Knowing what to expect
Today my brother was on his way to India. As he and I were catching up on the phone, he proceeded to tell me that he preferred the A380 aircrafts to the Boeing 787 since the seat configuration is better. He also expanded on why one was better than the other. He has nothing to do with the aviation industry, he is a professor of economics. But he likes to know what to expect on his flight, I suppose. In my estimation this is a mad level of wanting to know what to expect and I teased him endlessly about it.
But I think wanting to know what to expect is a universal feeling. Most people want to feel somewhat prepared for what comes next. Like looking at the menu of a restaurant before going there for lunch. This feeling, I would think, magnifies when the question is not what manner of seat you need to sit on for the next 8 hours, or desserts you’d like to try, but impact your wellbeing and the decisions you make about your health.
Going in blind
In my role as Peer Navigator I often speak with callers before and after appointments. I had a caller recently who had a social care assessment meeting scheduled. It was an important meeting where her care needs would be assessed, which in turn would have a significant impact on her ability to ensure she maintains a good quality of life. However, she was given no guidance about what to expect in the meeting, the questions she would need to prepare for, the process involved, nothing!
The caller has chronic fatigue syndrome and that meant she finds researching on the internet difficult. But I was able to do some research for her, and when I searched there was a page on her local council website which covered all the points that someone may be keen to know prior to the meeting. Brilliant. But I couldn’t help wonder, what was the point of this resource if the person who needs it the most was never told about it? The social care worker who had scheduled the meeting, who perhaps was best placed to share this link, did not mention it all.
Another caller in her 80’s, who again was not happy to use the internet, had been invited for a colonoscopy — a test she was sure was not an easy one but had no idea what it entailed or how to find information about. The result of this for her was uncertainty and largely avoidable stress. Again, there are superb documents detailing what happens and common questions for a colonoscopy within several NHS trusts and one would think must be attached to the appointment letter that came to her in the post. Unfortunately not.
Through my calls I have numerous examples of this — a single mother with complex needs for herself and her child, spending hours on the phone trying to get the prescriptions sorted for her and her son. Once the prescriptions are issued, a visit and queuing at the pharmacy must follow. This when she herself has fibromyalgia and struggles with fatigue. One would think the GP service may direct her to online prescription services, cutting down time and effort for her. But again no, it didn’t happen.

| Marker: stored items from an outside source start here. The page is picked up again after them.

(* ===== verification/SeedExchangeSpec.v ===== *)
(** * sgp/protocol/security: the keys stay in step

    The contract [SeedCoderSpec] of a coder whose seeds are exchanged, proved for
    [CsPacketCoder] and [SecurePacketCoder], and the invariant of every state that
    the two ends of [SeedExchange.v] reach: the packets in the network are sealed
    with the keys the other end will open them with. *)

From S2P Require Import Prelude BitList StreamBuffer MemoryBlock Stream Streamable FactoryStreams.
From S2P Require Import ByteStream Packet SecurePacket SecurePacketSpec MarshallerSafety SessionLayer SeedExchange.

(** ** The contract *)

(** What a seed must be for RSA and for a message. *)
Definition seed_ok (s : list Z) : Prop := s ≠ [] ∧ (length s ≤ 16)%nat ∧ Forall is_byte s.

It doesn’t need to be this way
The irony is that the NHS and indeed condition specific charities often have really useful resources which are created with the user in mind, to make life easier for them. They are comprehensive, enabling people to know more and therefore feel empowered to understand what care the should receive. But finding these resources is an endeavour in itself and one that most people with a serious diagnosis may not feel up to.
As Fatima Khan-Shah in a recent Kings Fund conference said:
You can’t access what you cannot see.
Fatima Khan-Shah
Don’t google it!
This is similar to another issue, people often told not to google something. Conditions, treatments the lot. Two years on from my diagnosis and post two coilings on the brain, a friend and I joked that I could probably do an aneurysm coiling myself. I had seen as many videos as youtube could serve up on the procedure; I had read articles in the BMJ and numerous articles from journals of radiology. Thinking back to the planes, my brother and I obviously share genes on research. Mine is relevant and therefore not mad, of course.
All of this research made sense to me because I was curious as to what had happened to me and also because I was trying, desperately, to study the statistics on outcomes and hope that somehow they could predict the course of my own aneurysm.
It turns out that reading stats doesn’t impact outcome and I found myself needing more treatment. However, it also meant that when I met my consultants to discuss my options of treatments last year, he said he had never had to answer as many or as detailed questions as the ones I had asked. To date I’m not sure if he was mildly irritated with my questions or it was a genuine observation. Either way if this was true, why was it true?
We can prepare people, and we must
Why do patients need to look so hard for information and why do the ‘experts’ not facilitate this? In my estimation health and care professionals are experts in the knowledge and experience they hold. But what I don’t understand is why they do not share this knowledge more freely and expansively.
If down to time pressures, this seems counter intuitive to me. If they have a finite amount of time for an appointment, isn’t it better that the patient has some knowledge versus none? Of course there are valid pitfalls when depending on google, but clearly there are well researched and written resources that are underused.
When your health chips are down, there is such a distinct lack of control you feel. Information is one of the only things that makes you feel somewhat in control and helps you manage expectations.